Hot spring breakthrough
Life as we know it relies on genetic material, usually in the form of DNA. This long molecule of complementary double helices has stretches called genes that code for the proteins life forms need to live long and prosper. That DNA is found inside a cell, and when that cell needs to divide into two cells, the DNA must be copied. Otherwise, you can imagine that a human embryo wouldn’t get very far if that initial cell with mom and dad’s DNA kept dividing into more and more cells without making copies of the DNA itself.
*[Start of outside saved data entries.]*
(* ===== verification/Examples.v ===== *)
(** Concrete parameters for the witnesses: a UUID and time printer, a Kafka
    client, a repository over a Relations API in memory, and a small inventory
    with one host. *)
From stdpp Require Import base tactics list strings gmap.
From Stdlib Require Import ZArith Lia Ascii.
From S2P Require Import Prelude GoStrings Proto SpiceDB GRPCRelations GRPCRelationsProps.
From S2P Require Import Common ReporterResource Representations Resource Relations RelationsRepo.
From S2P Require Import Json DataModel Outbox Store Tables Schema Consumer.

Local Open Scope string_scope.

#[export] Instance ex_outbox_lib : OutboxLib := {|
  uuid_String := FormatInt;
  time_MarshalJSON t := Ok (FormatInt t);
|}.

(** A Kafka client that accepts every commit until it is closed. *)
Record ex_kafka := { ek_committed : list TopicPartition; ek_closed : bool }.

#[export] Instance ex_kafka_client : KafkaClient ex_kafka := {|
  kafka_committed := ek_committed;
  CommitOffsets ps k :=
    if ek_closed k then (k, Some (EMsg "client closed"))
    else ({| ek_committed := ek_committed k ++ ps; ek_closed := false |}, None);
  kafka_Close k := ({| ek_committed := ek_committed k; ek_closed := true |}, None);
  IsClosed := ek_closed;
|}.

#[export] Instance ex_kafka_laws : KafkaLaws ex_kafka.
Proof.
  split; simpl.
  - intros ps k k'. destruct (ek_closed k); by intros [= <-].
  - intros ps k k' e. destruct (ek_closed k); by intros [= <- _].
  - done.
Qed.

Definition ex_host_key : ReporterResourceKey :=
  {| localResourceID := "host-1"; resourceType := "host";
     reporter := {| reporterType := "hbi"; reporterInstanceId := "i1" |} |}.

Definition ex_workspace (ws : string) : JsonObject := Some {["workspace_id" := JStr ws]}.

(** A host whose common representation moved from workspace w1 to w2. *)
Definition ex_common_row (v : Z) (ws : string) : CommonRepresentationRow :=
  {| cw_Data := ex_workspace ws; cw_ResourceId := 1; cw_Version := v;
     cw_ReportedByReporterType := "hbi"; cw_ReportedByReporterInstance := "i1";
     cw_TransactionId := "tx-" +:+ FormatInt v; cw_CreatedAt := 0 |}.

Definition ex_moved_host : Tables :=
  {| tb_resources :=
       [{| rw_ID := 1; rw_Type := "host"; rw_CommonVersion := Some 1%Z;
           rw_ConsistencyToken := ""; rw_CreatedAt := 0; rw_UpdatedAt := 0 |}];
     tb_reporter_resources :=
       [{| rrw_ID := 2; rrw_LocalResourceID := "host-1"; rrw_ReporterType := "hbi";
           rrw_ResourceType := "host"; rrw_ReporterInstanceID := "i1"; rrw_ResourceID := 1;
           rrw_APIHref := "http://x"; rrw_ConsoleHref := None;
           rrw_RepresentationVersion := 1; rrw_Generation := 0; rrw_Tombstone := false;
           rrw_CreatedAt := 0; rrw_UpdatedAt := 0 |}];
     tb_reporter_representations := [];
     tb_common_representations := [ex_common_row 1 "w2"; ex_common_row 0 "w1"];
     tb_emitted := []; tb_error := None |}.

Definition ex_config : ConsumerConfig :=
  {| cfg_CommitModulo := 10; cfg_ConsumerGroupID := "group"; cfg_OperationMaxRetries := 3;
     cfg_notifier := true |}.

(** The repository over a Relations API in memory, without credentials. *)
Definition ex_relations : Type := GRPCRelationsRepository nat Backend.api.

#[export] Instance ex_repository : RelationsRepository ex_relations :=
  @GRPC.relations _ _ Backend.sso Backend.client.

#[export] Instance ex_store : TupleStore ex_relations :=
  @GRPC_store _ _ Backend.sso Backend.sso_laws Backend.client Backend.laws.

Definition ex_no_tuples : ex_relations := mkGRPC (Backend.client_of false) 0 ex_api 0.

(** With an error the API refuses the deletes. *)
Definition ex_with_error (s : ex_relations) (e : option go_error) : ex_relations :=
  mkGRPC (gr_tokenClient s) (gr_sso s) (Backend.with_error (gr_conn s) e) (gr_now s).

Definition ex_consumer (s : ex_relations)
    : InventoryConsumer Tables ex_relations ex_kafka :=
  mkConsumer [] false "group/0" "token" ex_moved_host s
    {| ek_committed := []; ek_closed := false |} [].

(** The event of the move, as the outbox published it. *)
Definition ex_update_event : TupleEvent :=
  {| te_reporterResourceKey := ex_host_key; te_commonVersion := Some 1%Z;
     te_reporterRepresentationVersion := Some 1%Z |}.

Definition ex_update_message : Message :=
  {| msg_TopicPartition := {| tp_Topic := "outbox"; tp_Partition := 0; tp_Offset := 10 |};
     msg_Headers := [("operation", "updated"); ("txid", "tx-1"); ("id", "7")];
     msg_Key := Some (JObj [("payload", JStr "1")]);
     msg_Value := Some (JObj [("schema", JObj []);
                              ("payload", TupleEvent_MarshalJSON ex_update_event)]) |}.

Definition ex_schemas : InMemorySchemaRepository := InMemory.NewInMemorySchemaRepository.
There is a family of proteins that do the work of locking onto a strand of DNA and grabbing the building material floating around to create a new, matching DNA strand. They are called DNA polymerases. The suffix “-ase” refers to enzymes, a class of proteins that act as catalysts to drive chemical reactions in biological systems. The prefix “polymer” means that it builds chains using individual building blocks, much like stringing coloured paper clips together. DNA is a polymer of As (adenine), Ts (thymine), Cs (cytosine) and Gs (guanine), and DNA polymerase is the seamstress that sew the fabrics of life together.
We humans have DNA polymerases running around and copying our DNA. So do cats and dogs, and bacteria too. It may sound silly to hear of scientists going around to peculiar places on Earth, collecting bacteria, and characterizing their DNA polymerases. After all, there’s no apparent commercial application for this sort of basic research which aims to satiate our curiosity about our universe. In 1969, as the first human being was taking a giant leap on the Moon, two research scientists from the department of microbiology at Indiana University published a paper in which they described a new bacterium they had discovered: Thermus aquaticus. Thomas D. Brock and Hudson Freeze (not a joke) wrote about this bacterium they isolated not from the freezing Hudson river but from hot springs, specifically those in Yellowstone National Park in the United States. They labelled it an “extreme thermophile,” meaning it loved or thrived in very, very hot temperatures. They also found it in hot tap water in locations around Bloomington, Indiana, indicating that these heat-loving microorganisms might be growing in the hot water heaters themselves.
Seven years later, a Master’s student by the name of Alice Chien co-wrote a paper published in the same journal that had introduced Thermus aquaticus to the scientific world, detailing how she had isolated the DNA polymerase used by this extreme thermophile. It turns out that if you were to put the DNA polymerases of most life forms in a very hot water bath, they would simply lose their shape and, with it, their ability to copy DNA. But not the one Thermus aquaticus had developed randomly through evolution. Its polymerase worked optimally at a balmy 80˚C. The scientific community at the time looked at this and thought, “Good for that bacterium,” and moved on. The DNA polymerase made by Thermus aquaticus, or Taq for short, did not know it would be front-page news 13 years later.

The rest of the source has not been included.